Anticonvulsant treatment for tumor-related epilepsy remains challenging. Prior to surgery, prophylactic AED therapy in all patients presenting with intracranial meningioma is currently not recommended according to guidelines [4, 11], yet in a real-world setting, AEDs are often prescribed in patients with large convexity meningiomas especially presenting with perifocal edema [10]. In our series, patients received AEDs prophylactically in selected cases due to extensive tumor or peritumoral edema volume > 100 cm3 and localization at the convexity. Randomized-controlled trials investigating the benefit of prophylactic AEDs in meningioma surgery are warranted to provide class 1 evidence. Despite tumor resection reducing the risk for seizures significantly, postoperative seizure control is not achieved in a substantial subset of patients. Wirsching et al. proposed a clinical score (STAMPE2) to guide the indication for postoperative anticonvulsant therapy considering sensorimotor deficits, age, major surgical complications, history for preoperative seizures, epileptiform discharges on postoperative EEG, edema and tumor progression on follow-up imaging [28]. Importantly, resistance to commonly used AEDs confronts treating physicians with a difficult task and often requires inpatient diagnostic work-up and anticonvulsant therapy adjustment, monitoring for effectiveness, drug interactions and adverse events. Studies advancing pathophysiological insights into the development of tumor-related epilepsy are warranted and form the basis for new drug development.

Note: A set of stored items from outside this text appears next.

(* ===== verification/IpcHttp.v ===== *)
(** * The HTTP framing of the renderer's pipe ([src/ipc_http.c])

    The browser and its renderer process exchange HTTP/1.1 messages over a pair
    of file descriptors. A descriptor is the list of outcomes its next [read] or
    [write] calls have; a connection's buffer is the part of [buf] that has not
    been consumed, [buf\[start .. start+len)]. *)

From S2P Require Import Prelude CStr.

Definition NS_HTTP_MAX_BODY : Z := 64 * 1024 * 1024.
Definition NS_HTTP_MAX_HEADERS : nat := 64.
Definition HTTP_BUF : nat := Z.to_nat 16384.
Definition HTTP_LINE : nat := Z.to_nat 20480.

(** ** Reading *)

Inductive read_result :=
| READ_OK (chunk : bytes)   (* what is waiting; none: the end of the stream *)
| READ_EINTR
| READ_ERROR.

Record http_conn := { c_buf : bytes; c_sock : list read_result }.

Definition http_conn_init (sock : list read_result) : http_conn :=
  {| c_buf := []; c_sock := sock |}.

(** [read(c->fd, c->buf, sizeof c->buf)] until it is not interrupted. A result
    [None] stands for the C functions' [-1]. *)
Fixpoint read_sock (sock : list read_result) : option http_conn :=
  match sock with
  | READ_EINTR :: sock' => read_sock sock'
  | READ_OK ((_ :: _) as chunk) :: sock' =>
      let r := take HTTP_BUF chunk in
      let left := drop HTTP_BUF chunk in
      Some {| c_buf := r;
              c_sock := match left with [] => sock' | _ => READ_OK left :: sock' end |}
  | READ_OK [] :: _ | READ_ERROR :: _ | [] => None
  end.

Definition conn_fill (c : http_conn) : option http_conn :=
  match c_buf c with
  | _ :: _ => Some c
  | [] => read_sock (c_sock c)
  end.

(** What the descriptor can still deliver: the measure of the reading loops. *)
Fixpoint sock_size (sock : list read_result) : nat :=
  match sock with
  | [] => 0
  | READ_OK chunk :: sock' => length chunk + sock_size sock'
  | _ :: sock' => sock_size sock'
  end.
Definition conn_size (c : http_conn) : nat := length (c_buf c) + sock_size (c_sock c).

(** The loop [while (n > 0 && out\[n - 1\] == '\r') n--]. *)
Fixpoint trim_cr (line : bytes) : bytes :=
  match line with
  | [] => []
  | ch :: r => match trim_cr r with
               | [] => if ch =c cr then [] else [ch]
               | t => ch :: t
               end
  end.

Fixpoint read_line_loop (fuel : nat) (c : http_conn) (out : bytes) (cap : nat)
    : option (bytes * http_conn) :=
  match fuel with
  | O => None
  | S fuel' =>
      match conn_fill c with
      | None => None
      | Some c =>
          match c_buf c with
          | [] => None
          | ch :: rest =>
              let c := {| c_buf := rest; c_sock := c_sock c |} in
              if ch =c nl then Some (trim_cr out, c)
              else read_line_loop fuel' c
                     (if length out + 1 <? cap then out ++ [ch] else out) cap
          end
      end
  end.

(** Every turn of the loop consumes a byte. *)
Definition conn_read_line (c : http_conn) (cap : nat) : option (bytes * http_conn) :=
  read_line_loop (S (conn_size c)) c [] cap.

(** The loop of [http_read_body]; that of [http_skip_body] drops the bytes. *)
Fixpoint read_body_loop (fuel : nat) (c : http_conn) (n : nat) (got : bytes)
    : option (bytes * http_conn) :=
  if n <=? length got then Some (got, c)
  else
    match fuel with
    | O => None
    | S fuel' =>
        match conn_fill c with
        | None => None
        | Some c =>
            let k := Nat.min (length (c_buf c)) (n - length got) in
            read_body_loop fuel' {| c_buf := drop k (c_buf c); c_sock := c_sock c |} n
              (got ++ take k (c_buf c))
        end
    end.

(** [dst]: there is a buffer to read into. *)
Definition http_read_body (c : http_conn) (n : Z) (dst : bool) : option (bytes * http_conn) :=
  if (n <? 0)%Z then None
  else if (0 <? n)%Z && negb dst then None
  else read_body_loop (conn_size c) c (Z.to_nat n) [].

Fixpoint skip_body_loop (fuel : nat) (c : http_conn) (n got : nat) : option http_conn :=
  if n <=? got then Some c
  else
    match fuel with
    | O => None
    | S fuel' =>
        match conn_fill c with
        | None => None
        | Some c =>
            let k := Nat.min (length (c_buf c)) (n - got) in
            skip_body_loop fuel' {| c_buf := drop k (c_buf c); c_sock := c_sock c |} n (got + k)
        end
    end.

Definition http_skip_body (c : http_conn) (n : Z) : option http_conn :=
  if (n <? 0)%Z then None else skip_body_loop (conn_size c) c (Z.to_nat n) 0.

(** ** Heads *)

Inductive head_long :=
  X_W | X_H | X_STRIDE | X_ANIM | X_PAGE_W | X_PAGE_H | X_SCROLL_Y | X_UNCHANGED | X_RENDER_RC.
Inductive head_str := X_NAV | X_CAMERA | X_DOWNLOAD | X_AUDIO.

#[export] Instance head_long_eq_dec : EqDecision head_long.
Proof. solve_decision. Defined.
#[export] Instance head_str_eq_dec : EqDecision head_str.
Proof. solve_decision. Defined.

Record http_head := {
  h_method : bytes;
  h_path : bytes;
  h_status : Z;
  h_content_length : Z;
  h_long : head_long -> Z;
  h_str : head_str -> bytes;
}.

Definition head0 : http_head :=
  {| h_method := []; h_path := []; h_status := 0; h_content_length := 0;
     h_long f := match f with X_UNCHANGED | X_RENDER_RC => 0%Z | _ => (-1)%Z end;
     h_str _ := [] |}.

(** The room of [x_nav], [x_camera], [x_download] and [x_audio]. *)
Definition head_str_cap (f : head_str) : nat :=
  match f with
  | X_NAV | X_CAMERA => 2048
  | X_DOWNLOAD => 3072
  | X_AUDIO => Z.to_nat 16384
  end.

Inductive head_slot := CONTENT_LENGTH | LONG (f : head_long) | STR (f : head_str).

(** The chain of [strcasecmp] tests, in its order. *)
Definition head_names : list (bytes * head_slot) :=
  [($"Content-Length", CONTENT_LENGTH); ($"X-W", LONG X_W); ($"X-H", LONG X_H);
   ($"X-Stride", LONG X_STRIDE); ($"X-Anim", LONG X_ANIM); ($"X-PageW", LONG X_PAGE_W);
   ($"X-PageH", LONG X_PAGE_H); ($"X-ScrollY", LONG X_SCROLL_Y);
   ($"X-Unchanged", LONG X_UNCHANGED); ($"X-Render-RC", LONG X_RENDER_RC);
   ($"X-Nav", STR X_NAV); ($"X-Camera", STR X_CAMERA);
   ($"X-Download", STR X_DOWNLOAD); ($"X-Audio", STR X_AUDIO)].

Definition head_set (h : http_head) (slot : head_slot) (val : bytes) : http_head :=
  match slot with
  | CONTENT_LENGTH =>
      Build_http_head (h_method h) (h_path h) (h_status h) (atol val) (h_long h) (h_str h)
  | LONG f =>
      Build_http_head (h_method h) (h_path h) (h_status h) (h_content_length h)
        (fun g => if decide (f = g) then atol val else h_long h g) (h_str h)
  | STR f =>
      Build_http_head (h_method h) (h_path h) (h_status h) (h_content_length h) (h_long h)
        (fun g => if decide (f = g) then take (head_str_cap f - 1) val else h_str h g)
  end.

(** One header line. *)
Definition head_line (h : http_head) (line : bytes) : http_head :=
  let line := cstr_of line in
  match strchr line ":" with
  | None => h
  | Some r =>
      let val := drop_while (fun c => c =c " ") (drop 1 r) in
      match find (fun e => strcasecmp0 (before line ":") (fst e)) head_names with
      | Some (_, slot) => head_set h slot val
      | None => h
      end
  end.

Definition METHOD_CAP : nat := 8.
Definition PATH_CAP : nat := 128.

(** The start line; [None]: malformed. *)
Definition head_start (line : bytes) : option http_head :=
  let line := cstr_of line in
  if strncmp0 line ($"HTTP/") 5 then
    let status := match strchr line " " with Some sp => atoi (drop 1 sp) | None => 0%Z end in
    Some (Build_http_head [] [] status 0 (h_long head0) (h_str head0))
  else
    match strchr line " " with
    | None => None
    | Some sp =>
        let path := before (drop 1 sp) " " in
        Some (Build_http_head (take (METHOD_CAP - 1) (before line " "))
                (take (PATH_CAP - 1) path) 0 0 (h_long head0) (h_str head0))
    end.

(** [http_read_head] over whatever delivers the lines: the code's source is
    [conn_read_line]. *)
Section Head.
Context {S : Type} (read_line : S -> option (bytes * S)).

(** [fuel]: the header lines still allowed; the call that finds the limit
    passed reads the line first. *)
Fixpoint head_loop (fuel : nat) (c : S) (h : http_head) : option (http_head * S) :=
  match read_line c with
  | None => None
  | Some ([], c) => Some (h, c)
  | Some (line, c) =>
      match fuel with
      | O => None
      | Datatypes.S fuel' => head_loop fuel' c (head_line h line)
      end
  end.

Definition read_head (c : S) : option (http_head * S) :=
  match read_line c with
  | None | Some ([], _) => None
  | Some (line, c) =>
      match head_start line with
      | None => None
      | Some h =>
          match head_loop NS_HTTP_MAX_HEADERS c h with
          | None => None
          | Some (h, c) =>
              if (h_content_length h <? 0)%Z || (NS_HTTP_MAX_BODY <? h_content_length h)%Z
              then None else Some (h, c)
          end
      end
  end.
End Head.

Definition http_read_head (c : http_conn) : option (http_head * http_conn) :=
  read_head (fun c => conn_read_line c HTTP_LINE) c.

(** ** Writing *)

Inductive write_result :=
| WRITE_OK (w : nat)    (* how many bytes the descriptor takes, at most *)
| WRITE_EINTR
| WRITE_ERROR.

Key limitations of our study include the limited sample size as well as different adjuvant treatment strategies in our patient cohort including watch-and-wait and adjuvant radiotherapy, possibly introducing bias. Large prospective studies are warranted to further characterize predictors for perioperative epilepsy in patients with meningioma WHO grade 2 and 3 undergoing tumor resection. Given the retrospective design of our study, no sample size calculations were performed a priori. Patients excluded due to missing clinical or imaging data could have introduced selection bias. Concerning peritumoral AED management, details on exact pharmacological treatment were limited due to the retrospective nature of our study.

Conclusion

In conclusion, our data show that peritumoral edema is a strong risk factor for preoperative tumor-related seizures in patients with intracranial meningioma WHO grade 2 and 3 while molecular or histological features were not associated with tumor related epilepsy. Tumor resection was highly effective in achieving seizure freedom.